Authors

  1. Ferrell, Betty PhD, MA, FAAN, FPCN, CHPN

Article Content

I recently attended a palliative care meeting focused on advanced care planning, which included a role-play scenario. The clinician participating in the role play did an impressive job of demonstrating expert communication, sensitive language, and nonverbal skills that collectively created a model conversation with the actor/patient in this very difficult area of palliative care practice. In the discussion that followed the role play, an observer remarked that the clinician's actions and communication were so superb that it was like he was "playing jazz." The term caught my attention-playing jazz?

 

I thought then about jazz musicians I have seen on screen or in live performance. From legends such as Duke Ellington, Louis Armstrong, Miles Davis, Ella Fitzgerald, or Nat King Cole, their music is masterful while at the same time seemingly effortless.

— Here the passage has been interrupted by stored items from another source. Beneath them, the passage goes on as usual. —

(* ===== verification/ChecksumsFormat.v ===== *)
(** The formats of checksums (src/Storages/MergeTree/MergeTreeDataPartChecksum.cpp): the
    binary format 3, which format 4 has compressed, is written and read; the text format 2
    is read. *)
From S2P Require Import Prelude IntText BinaryIO ReadBuffer ReadBufferFromFile WriteBuffer IOHelpers Codec.
From S2P Require Import HashingBuffer CompressedWriteBuffer CompressedReadBuffer CompressedFile Elements.
From S2P Require Import CodecLZ4 CodecFactory CompressedStream PartRoundtrip PartChecksums.
Import Binary.

(** * Reading *)

(** [files.emplace], [files.insert]: what is there is kept. *)
Definition emplace (name : bytes) (sum : MergeTreeDataPartChecksum) (files : FileChecksums) : FileChecksums :=
  match files !! name with Some _ => files | None => <[name := sum]> files end.

Section Read.
Context {B : Type} `{Source B}.

(** [readBinaryLittleEndian(uint128 &)] and [readBinaryLittleEndian(bool &)] *)
Definition read_uint128 (b : B) : result ((Z * Z) * B) :=
  let! (low64, b) := src_readPODBinary UInt64 b in
  let! (high64, b) := src_readPODBinary UInt64 b in
  Ok ((low64, high64), b).

Definition read_bool (b : B) : result (bool * B) :=
  let! (x, b) := src_readPODBinary UInt8 b in Ok (negb (x =? 0), b).

(** A file of [readV3] *)
Definition read_entry (b : B) : result ((bytes * MergeTreeDataPartChecksum) * B) :=
  let! (name, b) := src_readStringBinary b in
  let! (size, b) := src_readVarUInt b in
  let! (hash, b) := read_uint128 b in
  let! (compressed, b) := read_bool b in
  if compressed : bool then
    let! (usize, b) := src_readVarUInt b in
    let! (uhash, b) := read_uint128 b in
    Ok ((name, compressed_checksum size hash usize uhash), b)
  else Ok ((name, file_checksum size hash), b).
(** ** Every phase is followed by a phase *)

Lemma grant_loop_phase rest : forall fuel own r ws qs n,
  NoDup (gid <$> (own ++ r :: rest) ++ ws) -> Forall owner own -> Forall nonowner ws -> (length rest < fuel)%nat ->
  Phase (grant_loop fuel (gid r) (Build_RWLockImpl (own ++ r :: rest) ws (Some (gid r)) None qs n)).
Proof.
  induction rest as [|r' rest IH]; intros [|fuel] own r ws qs n Hnd Hown Hws Hfuel; try (cbn in Hfuel; lia).
  all: pose proof Hnd as Hnd0; rewrite fmap_app in Hnd0; apply NoDup_app in Hnd0 as (Hnd1 & Hd & _).
  all: assert (gid r ∉ gid <$> ws) as Hr by
    (apply Hd, list_elem_of_fmap; exists r; split; [done | apply elem_of_app; right; left]).
  all: cbn [grant_loop]; unfold grantOwnership, update_group; cbn.
  all: rewrite update_middle, (update_absent _ _ ws) by done.
  all: change (gid r) with (gid (with_ownership r)) at 1; rewrite next_middle
    by (rewrite fmap_app, fmap_cons in *; exact Hnd1); cbn.
  - change (gid r) with (gid (with_ownership r)). constructor; try done; [|cbn; lia].
    apply Forall_app_2; [done | by repeat constructor].
  - rewrite (cons_middle (with_ownership r)), app_assoc in *. apply IH; [|..|done|cbn in Hfuel; lia].
    + rewrite <- (app_assoc own). revert Hnd. cbn. by rewrite !fmap_app, !fmap_cons.
    + apply Forall_app_2; [done | by repeat constructor].
Qed.

Lemma grant_all_phase own r rest ws qs n :
  NoDup (gid <$> (own ++ r :: rest) ++ ws) -> Forall owner own -> Forall nonowner ws ->
  Phase (grantOwnershipToAllReaders (Build_RWLockImpl (own ++ r :: rest) ws (Some (gid r)) None qs n)).
Proof.
  intros Hnd Hown Hws. apply grant_loop_phase; [done..|]. cbn. rewrite length_app. cbn. lia.
Qed.

Lemma drop_sound it l g :
  WF l -> group_of it l = Some g ->
  WF (dropOwnerGroupAndPassOwnership it (gtype g) l) /\
  Later (Some it) l (dropOwnerGroupAndPassOwnership it (gtype g) l).
Proof.
  intros Hwf Hg. unfold dropOwnerGroupAndPassOwnership.
  assert (forall rd wr, let l' := erase_group (gtype g) it (set_owners rd wr l) in WF l' /\ Later (Some it) l l') as Herase.
  { intros rd wr. split; [by apply wf_erase, wf_owners|].
    replace (erase_group (gtype g) it (set_owners rd wr l)) with (set_owners rd wr (erase_group (gtype g) it l))
      by by destruct (gtype g). by apply later_owners, later_erase. }
  assert (forall l', WF l' /\ Later (Some it) l l' ->
    WF (grantOwnershipToAllReaders l') /\ Later (Some it) l (grantOwnershipToAllReaders l')) as Hgrant.
  { intros l' [Hw Hl]. destruct (grant_all_sound l' Hw). split; [done | by eapply later_trans]. }
  destruct (bool_decide (gtype g = Read)) eqn:Et; cbn [andb].
  1: apply bool_decide_eq_true in Et; rewrite Et in *.
  1: case_match; [case_match; [apply Hgrant | ]; apply Herase|].
  all: specialize (Herase None None).
  all: set (e := erase_group _ it (set_owners None None l)) in *; cbn zeta in Herase.
  all: match goal with |- context [match rdlock_owner ?x with _ => _ end] => set (l2 := x) end.
  all: assert (WF l2 /\ Later (Some it) l l2) as [Hw2 Hl2] by
    (unfold l2; repeat case_match; (split; [apply wf_owners, Herase | apply later_owners, Herase])).
  all: destruct (rdlock_owner l2); [by apply Hgrant|]; destruct (wrlock_owner l2); [|done].
  all: split; [by apply wf_update | eapply later_trans; [exact Hl2 | apply later_grant]].
Qed.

Not long ago, I visited New Orleans and went to the historic jazz district where I watched a band of jazz musicians, all likely in their 80s, play soulful music in a way that seemed magical-no sheet music, no program, no clear start or end-just playing jazz.

 

Watching expert palliative nursing is also like observing playing jazz. Nurses orchestrate intense conversations, carefully titrate medications for complex symptoms, assess with precision the changes in patient status, and respond to the myriad emotions of family members with great intimacy. The observer may not realize that the expert palliative care nurse is not performing this care without expert knowledge, years to decades of clinical practice, and undoubtedly with extreme intention.

 

The articles in this issue of the journal reminded me of palliative care nurses playing jazz. They report on the everyday music of our work-supporting surrogates in decision making, offering bereavement support, transitioning very ill patients across settings of care, managing delirium, and providing so many other aspects of our care.

 

This notion of playing jazz also reminds me of watching Norah Jones sing with Ray Charles. I hope that in palliative nursing, we are similarly mentoring the next generation of nurses to play the music of our profession. An important contribution to this mentorship is in the JHPN supplement included with this issue, which recognizes the 25th anniversary of HNPA. The articles in this supplement chronicle our proud history and serve as a foundation for our future.

 

In this final edition of JHPN for 2011, I am very excited to share that the journal will be expanded from six to eight issues per year beginning in 2012. This is a result of the tremendous contributions of authors, the dedicated work of our reviewers, and commitment by the HPNA Board of Directors to increase the knowledge base of our field. Thanks to everyone, including our readers, for making this advance possible.